Spear Phishing Scam Targets LinkedIn Users
About 10,000 users of LinkedIn.com, the social networking site for professionals, recently were targeted by a tailor-made scam that urged recipients to open a malicious file masquerading as a list of business contacts.
Most e-mail-based malware attacks and phishing campaigns designed to trick people into handing over personal and financial data generally are blasted out indiscriminately. But so-called "spear phishing" attacks - such as the bogus LinkedIn campaign -- address recipients by name in the subject line and body of the message to appear more legitimate.
The messages in this campaign were of course spoofed to look like they were sent from email@example.com, with the subject line "Re: business contacts." The message read:
We managed to export the list of business contacts you have asked for.
The name, address, phone# , e-mail address and website are included. The list is attached to this message. After you you check it , could you please let me know if it is complete so we can close the support ticket opened on this matter.

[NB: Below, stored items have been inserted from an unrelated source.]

Fixpoint tlstrip (s : list tchar) : list tchar :=
  match s with
  | [] => []
  | c :: r => if isspace (fst c) then tlstrip r else s
  end.

Definition tstrip (s : list tchar) : list tchar :=
  rev (tlstrip (rev (tlstrip s))).

Fixpoint textract_loop (text : pystr) (sorted_reserved : list pystr)
                       (found : list pystr) (remaining : list tchar)
  : list pystr * list tchar :=
  match sorted_reserved with
  | [] => (found, remaining)
  | reserved_phrase :: rest =>
      if contains reserved_phrase text then
        let found' := found ++ [reserved_phrase] in
        textract_loop text rest found'
          (treplace remaining reserved_phrase
                    (inserted (V3.placeholder (length found'))))
      else textract_loop text rest found remaining
  end.

(** Two neighbours in the remaining text: two characters of the input
    are neighbours in the input, and a character of the input stands
    next to an inserted one only if that one is a space. *)
Definition neighbours (a b : tchar) : Prop :=
  match snd a, snd b with
  | Some i, Some j => j = S i
  | Some _, None => fst b = ch " "
  | None, Some _ => fst a = ch " "
  | None, None => True
  end.

(** A character that carries an index is the character of the input
    at that index. *)
Definition from_text (text : pystr) (x : tchar) : Prop :=
  match snd x with
  | Some i => nth_error text i = Some (fst x)
  | None => True
  end.

(** The index [i] of the input lies inside a text of the input that
    has the form of a placeholder, [[RESERVED_<digits>]]. *)
Definition inside_placeholder (isd : char -> bool) (text : pystr) (i : nat)
  : bool :=
  existsb (fun start =>
             match V3.match_placeholder isd (skipn start text) with
             | Some n => (i <? start + n)%nat
             | None => false
             end)
          (seq O (S i)).

(** The class [\d] of [re] has neither the space nor the closing
    square bracket. *)
Definition digit_class (isd : char -> bool) : Prop :=
  isd (ch " ") = false /\ isd (ch "]") = false.

(** The space at both ends of a placeholder. *)
Definition space_inserted : tchar := (ch " ", None).

(* ================================================================== *)
(** ** The process: the dictionary of jieba *)
(* ================================================================== *)

(** jieba keeps one dictionary for the whole process: [jieba.add_word]
    writes it, [jieba.cut] and [pseg.cut] read it.  Its state is the
    list of the words that were added, in the order of the calls, and
    the libraries are given as a function of that state.  A
    [collaborators] is what the libraries do in one state. *)
Definition dictionary : Type := list pystr.

Definition libraries : Type := dictionary -> collaborators.

(** The state of a process that holds an instance. *)
Record process (I : Type) : Type := {
  jieba_words : dictionary;
  instance : I
}.
Arguments jieba_words {I} p.
Arguments instance {I} p.

(** [jieba.add_word(word, freq=10000)] for every word of a list. *)
Definition add_words {I} (words : list pystr) : State (process I) unit :=
  fun p => (tt, {| jieba_words := jieba_words p ++ words;
                   instance := instance p |}).

(** What the libraries do in the present state of the dictionary. *)
Definition libraries_now {I} (libs : libraries)
  : State (process I) collaborators :=
  fun p => (libs (jieba_words p), p).

(** A method of the instance, run on the instance of the process. *)
Definition on_instance {I A} (m : State I A) : State (process I) A :=
  fun p => let (a, i) := m (instance p) in
           (a, {| jieba_words := jieba_words p; instance := i |}).

(** A call of a method in the process: the method calls the libraries,
    which read the dictionary; no method of the two classifiers other
    than the constructors calls [add_word]. *)
Definition in_process {I A} (libs : libraries)
    (method : collaborators -> State I A) : State (process I) A :=
  env <- libraries_now libs ;; on_instance (method env).

(** The constructors, called in a process that holds some instance:
    [_register_reserved_words] adds the lexicon to the dictionary of
    jieba, then the data is loaded and the features are built. *)
Definition construct_v3 {I} (libs : libraries) (lib : fitting)
    (rows : list (pystr * pystr)) : State (process I) (outcome V3.classifier) :=
  registered <- add_words (keys V3.reserved_words) ;;
  env <- libraries_now libs ;;
  ret (V3Build.construct env lib rows).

Thank you for using LinkedIn
Technical Support Department
From: [recipient's name]
Subject: business contacts
Date: Friday, September 19 , 2008, 11:38 AM
I would like to know if it is possible to export my business contact list from LinkedIn and save it on my hard drive.
I have tried to do that but it seems that the website stops responding after I press export. Can you export it and send it to me ASAP? It's urgent.
The "list" attached to the message was malicious software that attempts to steal user names, passwords and other sensitive data from the victim's PC. A security industry source who asked to remain anonymous forwarded Security Fix the scam e-mail used in this attack. The source said the some 10,000 people who received the message all were LinkedIn users.
Spear phishing attacks are not new. We have seen very similar assaults that spoof the Better Business Bureau and the Federal Trade Commission. They're worth pointing out, though, because they usually have a much higher "success rate" than regular phishing and malware attacks.
I have often wondered how long it was going to take crooks to start picking on LinkedIn. The user base is a target-rich environment that is chock full of C-level executives. What's more, once the scammers have hooked a user, they can then exploit the trusted relationships that make up that person's network and mine those contacts for future attacks.
As I have previously grumbled about online greeting cards, services such as LinkedIn condition people to click on links in e-mail they were not expecting. While this attack was successful only against people who opened the attachment, scammers could just have easily substituted a malicious link for the usual "Join My Network on LinkedIn" hyperlink included in all new contact request invitations.
If you are unsure whether a message that appears to be from Linked is legit, you can always sign in to your LinkedIn account and check your inbox and confirm that the message is waiting there as well.
LinkedIn spokesperson Krista Canfield said that the messages were not sent through LinkedIn's own network and that the company received inquiries from LinkedIn users about these e-mails and responded to each inquiry with instructions.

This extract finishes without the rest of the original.